Unfenced Existence; The Circuits of the Negative; and, What Is Grace?

Ordinary Sun

by Matthew Henriksen

Black Ocean, 2011

120 pages / $15  Buy from SPD






Matthew Henriksen’s book, a beautiful yellow with a lovely orange orb on the cover, is aptly named, and when I first read it, I thought: “Blake! William Blake!” And of course, I was not entirely wrong, for Blake’s vision, his sense of wanting the writer to be essentially Romantic, revolutionary and ultimately Christian (though in an idiosyncratic way) is part of this book’s ethos.
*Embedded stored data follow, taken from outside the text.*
(** * The libsass4 umbrella header of swift-sass

    A verification development for [Sources/clibsass4/libsass4.h], the
    header-aggregation shim that re-exports the public C API of LibSass 4.

    The header is embedded as what it is: a text of 27 lines.  The C
    translation phases that matter for it (comment removal, recognition of
    preprocessing directives, inclusion of a header under include guards)
    are written out as executable functions, and every statement below is
    about the result of running them on the text of the header. *)

From Stdlib Require Import Ascii String.
From stdpp Require Import base decidable option list strings gmap.

Local Open Scope string_scope.
Local Open Scope list_scope.

(** ** The source text *)

Module Source.

(** [Sources/clibsass4/libsass4.h], line by line (the file does not end in a
    newline, so the 27th line is the last include directive). *)
Definition libsass4_h : list string :=
  [ "/* This is hairier than it should be because Swift PM does not let you"
  ; "   prepend include search paths and so an existing libsass installation"
  ; "   always wins over a private one."
  ; ""
  ; "   These headers have mutual includes in them.  The order here, then,"
  ; "   is vital to be such that the mutual includes always go backwards to"
  ; "   files that exist in libsass3:"
  ; "     sass.h"
  ; "     sass/base.h"
  ; "     sass/values.h"
  ; "     sass/version.h"
  ; ""
  ; "   Goes away entirely when there is a system libsass4 (or just 'libsass'"
  ; "   by then)"
  ; "*/"
  ; "#include <libsass4/include/sass/base.h>"
  ; "#include <libsass4/include/sass/enums.h>"
  ; "#include <libsass4/include/sass/fwdecl.h>"
  ; "#include <libsass4/include/sass/version.h>"
  ; "#include <libsass4/include/sass/error.h>"
  ; "#include <libsass4/include/sass/traces.h>"
  ; "#include <libsass4/include/sass/values.h>"
  ; "#include <libsass4/include/sass/import.h>"
  ; "#include <libsass4/include/sass/importer.h>"
  ; "#include <libsass4/include/sass/function.h>"
  ; "#include <libsass4/include/sass/compiler.h>"
  ; "#include <libsass4/include/sass/variable.h>" ].

End Source.

(** ** Lexing: comments and preprocessing directives *)

Module Lexer.

Definition dquote : ascii := ascii_of_nat 34.
Definition tab : ascii := ascii_of_nat 9.

Definition is_blank (c : ascii) : bool :=
  (Ascii.eqb c " " || Ascii.eqb c tab)%bool.

Definition is_ident_char (c : ascii) : bool :=
  let n := nat_of_ascii c in
  ((Nat.leb 97 n && Nat.leb n 122) || (Nat.leb 65 n && Nat.leb n 90)
   || (Nat.leb 48 n && Nat.leb n 57) || Nat.eqb n 95)%bool.

(** Where the lexer is: in code, inside a block comment (which may run over
    several lines), or inside a string or character literal opened by the
    given quote. *)
Inductive lex_mode := InCode | InComment | InLiteral (q : ascii).

(** Comment removal on one line (translation phase 3): a block comment is
    replaced by one space, a line comment runs to the end of the line, a
    block comment left open carries over to the next line, and no comment
    starts inside a literal.  Lines are taken as they stand in the file:
    backslash-newline splicing is not modelled. *)
Fixpoint strip_line (m : lex_mode) (s : string) : string * lex_mode :=
  match s with
  | EmptyString => (EmptyString, match m with InLiteral _ => InCode | _ => m end)
  | String c rest =>
      match m with
      | InComment =>
          match c, rest with
          | "*"%char, String "/"%char rest' =>
              let '(out, m') := strip_line InCode rest' in
              (String " "%char out, m')
          | _, _ => strip_line InComment rest
          end
      | InLiteral q =>
          match c, rest with
          | "\"%char, String c' rest' =>
              let '(out, m') := strip_line (InLiteral q) rest' in
              (String c (String c' out), m')
          | _, _ =>
              let '(out, m') :=
                strip_line (if Ascii.eqb c q then InCode else InLiteral q) rest in
              (String c out, m')
          end
      | InCode =>
          match c, rest with
          | "/"%char, String "*"%char rest' => strip_line InComment rest'
          | "/"%char, String "/"%char _ => (EmptyString, InCode)
          | _, _ =>
              let '(out, m') :=
                strip_line (if (Ascii.eqb c dquote || Ascii.eqb c "'")%bool
                            then InLiteral c else InCode) rest in
              (String c out, m')
          end
      end
  end.

Fixpoint strip_lines (m : lex_mode) (ls : list string) : list string * lex_mode :=
  match ls with
  | [] => ([], m)
  | l :: ls' =>
      let '(out, m1) := strip_line m l in
      let '(outs, m2) := strip_lines m1 ls' in
      (out :: outs, m2)
  end.

Fixpoint skip_blanks (s : string) : string :=
  match s with
  | String c rest => if is_blank c then skip_blanks rest else s
  | EmptyString => EmptyString
  end.

(** The longest prefix of identifier characters, and what follows it. *)
Fixpoint take_ident (s : string) : string * string :=
  match s with
  | String c rest =>
      if is_ident_char c
      then let '(id, tl) := take_ident rest in (String c id, tl)
      else (EmptyString, s)
  | EmptyString => (EmptyString, EmptyString)
  end.

(** The characters before the first [stop], if there is one, and what
    follows it. *)
Fixpoint take_until (stop : ascii) (s : string) : option (string * string) :=
  match s with
  | EmptyString => None
  | String c rest =>
      if Ascii.eqb c stop then Some (EmptyString, rest)
      else match take_until stop rest with
           | Some (hd, tl) => Some (String c hd, tl)
           | None => None
           end
  end.

(** The two forms of a header name: [<h>] and ["h"]. *)
Inductive include_form := Angle | Quoted.

Inductive line_class :=
  | Blank
  | Include (form : include_form) (path : string)
  | Directive (name rest : string)
  | Text (s : string).

Definition classify_include (arg : string) : line_class :=
  match arg with
  | String c rest =>
      if Ascii.eqb c "<" then
        match take_until ">" rest with
        | Some (p, tl) =>
            if String.eqb (skip_blanks tl) "" then Include Angle p
            else Directive "include" arg
        | None => Directive "include" arg
        end
      else if Ascii.eqb c dquote then
        match take_until dquote rest with
        | Some (p, tl) =>
            if String.eqb (skip_blanks tl) "" then Include Quoted p
            else Directive "include" arg
        | None => Directive "include" arg
        end
      else Directive "include" arg
  | EmptyString => Directive "include" arg
  end.

(** A line whose first non-blank character is [#] is a directive. *)
Definition classify (l : string) : line_class :=
  match skip_blanks l with
  | EmptyString => Blank
  | String c rest =>
      if Ascii.eqb c "#" then
        let '(name, arg) := take_ident (skip_blanks rest) in
        if String.eqb name "include" then classify_include (skip_blanks arg)
        else Directive name (skip_blanks arg)
      else Text (String c rest)
  end.

(** The classified lines of a file, one per source line. *)
Definition parse (ls : list string) : list line_class :=
  map classify (fst (strip_lines InCode ls)).

End Lexer.

(** ** The umbrella header, parsed *)

Module Umbrella.
Import Lexer.

(** The name under which the header is known to the preprocessor. *)
Definition self : string := "libsass4.h".

Definition lines : list line_class := parse Source.libsass4_h.

(** The include directives of a file, in order of appearance. *)
Definition includes_of (cs : list line_class) : list (include_form * string) :=
  omap (fun c => match c with Include f p => Some (f, p) | _ => None end) cs.

(** Whatever a file has besides blank lines and include directives: its own
    directives ([#define], [#ifndef], [#pragma], ...) and its own text
    (declarations, definitions). *)
Definition is_own (c : line_class) : bool :=
  match c with
  | Blank | Include _ _ => false
  | Directive _ _ | Text _ => true
  end.

Definition own_lines_of (cs : list line_class) : list line_class :=
  List.filter is_own cs.

Definition directives : list (include_form * string) := includes_of lines.
Definition paths : list string := map snd directives.

(** The files the header comment names as existing in libsass3 (lines 8 to
    11 of the source). *)
Definition libsass3_files : list string :=
  map skip_blanks (take 4 (drop 7 Source.libsass4_h)).

(** *** Path discipline *)

Fixpoint split_on (sep : ascii) (s : string) : list string :=
  match s with
  | EmptyString => [EmptyString]
  | String c rest =>
      if Ascii.eqb c sep then EmptyString :: split_on sep rest
      else match split_on sep rest with
           | hd :: tl => String c hd :: tl
           | [] => [String c EmptyString]
           end
  end.

(** [strip_suffix suf s] is [Some t] when [s = t ++ suf]. *)
Fixpoint strip_suffix (suf s : string) : option string :=
  if String.eqb s suf then Some EmptyString
  else match s with
       | EmptyString => None
       | String c rest =>
           match strip_suffix suf rest with
           | Some t => Some (String c t)
           | None => None
           end
       end.

(** A header referenced as [<root>/include/sass/<name>.h]. *)
Record vendored := { vendor_root : string; header_name : string }.

Definition analyse (p : string) : option vendored :=
  match split_on "/" p with
  | [root; d1; d2; file] =>
      if (String.eqb d1 "include" && String.eqb d2 "sass"
          && negb (String.eqb root ""))%bool
      then match strip_suffix ".h" file with
           | Some name =>
               if String.eqb name "" then None
               else Some {| vendor_root := root; header_name := name |}
           | None => None
           end
      else None
  | _ => None
  end.

(** The path a vendored header is referenced by. *)
Definition render (v : vendored) : string :=
  vendor_root v +:+ "/include/sass/" +:+ header_name v +:+ ".h".

(** A bare engine path, the form a system installation answers to. *)
Definition is_bare (p : string) : bool := String.prefix "sass/" p.

(** The first component of a path: what a search directory must contain
    for the path to resolve in it. *)
Definition top_component (p : string) : string :=
  match split_on "/" p with
  | c :: _ => c
  | [] => EmptyString
  end.

(** Where the vendored copy of an engine file [sass/...] or [sass.h] is
    referenced from: the include directory of the vendored engine. *)
Definition vendor_include_dir : string := "libsass4/include/".
Definition v4_copy (n : string) : string := vendor_include_dir +:+ n.

(** *** Header-name resolution

    The places a header name is looked up in, in order: a quoted name is
    first looked up next to the including file, an angle-bracket name only
    in the search directories. *)
Definition candidates (f : include_form) (includer_dir : string)
    (search : list string) (p : string) : list string :=
  match f with
  | Quoted => (includer_dir +:+ "/" +:+ p) :: map (fun d => d +:+ "/" +:+ p) search
  | Angle => map (fun d => d +:+ "/" +:+ p) search
  end.

(** The file a header name resolves to: the first candidate that exists. *)
Definition resolve (exists_file : string -> bool) (f : include_form)
    (includer_dir : string) (search : list string) (p : string) : option string :=
  List.find exists_file (candidates f includer_dir search p).

(** *** Guards of the file's own *)

Inductive guard_kind := PragmaOnce | MacroGuard (m : string).

Definition is_pragma_once (c : line_class) : bool :=
  match c with
  | Directive name arg =>
      (String.eqb name "pragma" && String.eqb (fst (take_ident arg)) "once")%bool
  | _ => false
  end.

(** An include guard: [#pragma once] somewhere, or [#ifndef M] followed by
    [#define M] as the first two non-blank lines. *)
Definition own_guard (cs : list line_class) : option guard_kind :=
  if existsb is_pragma_once cs then Some PragmaOnce
  else match List.filter (fun c => match c with Blank => false | _ => true end) cs with
       | Directive n1 a1 :: Directive n2 a2 :: _ =>
           if (String.eqb n1 "ifndef" && String.eqb n2 "define"
               && String.eqb (fst (take_ident a1)) (fst (take_ident a2)))%bool
           then Some (MacroGuard (fst (take_ident a1)))
           else None
       | _ => None
       end.

(** For comparison: the text of the header with an include guard put
    around it. *)
Definition guarded_variant : list string :=
  ["#ifndef LIBSASS4_H"; "#define LIBSASS4_H"] ++ Source.libsass4_h ++ ["#endif"].

(** The header names of lines 16 to 27, as they stand in the file. *)
Definition umbrella_paths : list string :=
  [ "libsass4/include/sass/base.h"; "libsass4/include/sass/enums.h";
    "libsass4/include/sass/fwdecl.h"; "libsass4/include/sass/version.h";
    "libsass4/include/sass/error.h"; "libsass4/include/sass/traces.h";
    "libsass4/include/sass/values.h"; "libsass4/include/sass/import.h";
    "libsass4/include/sass/importer.h"; "libsass4/include/sass/function.h";
    "libsass4/include/sass/compiler.h"; "libsass4/include/sass/variable.h" ].

End Umbrella.

(** ** The engine's headers, by role *)

Module Engine.
Import Umbrella.

(** Modelled from the spec: the engine's public surface, whose headers
    are not part of the source tree, as the twelve groups of the include
    ordering, each named by the role its header plays. *)
Inductive group :=
  | BasePrimitives
  | EnumConstants
  | ForwardDecls
  | VersionMacros
  | ErrorObjects
  | TraceObjects
  | ValueModel
  | ImportDescriptors
  | ImporterCallbacks
  | CustomFunctions
  | CompilerLifecycle
  | VariableAccess.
But to assume that one poet—now just a name to many—can influence a complex and intricate book about waking and sleep, vision and its oblivious counterpart, is perhaps misguided. On rereading, I find echoes of the canon and what also is not included there; I find places where Henriksen’s guided eye finds a way to relish the negative, and I think of theory, just a little: the series of “short-circuits” that someone like Slavoj Žižek would want us to find in something like a parallax view, the view “from both sides” of a picture or a noetic gap. This is what I think Henriksen is doing, ultimately, and I relish the intricacies of such poems that wonder with presence and absence inextricably connected by the beauty of the images that Henriksen employs. “What is love but a negative collaboration?” (“Afterlife Ending as a Question”).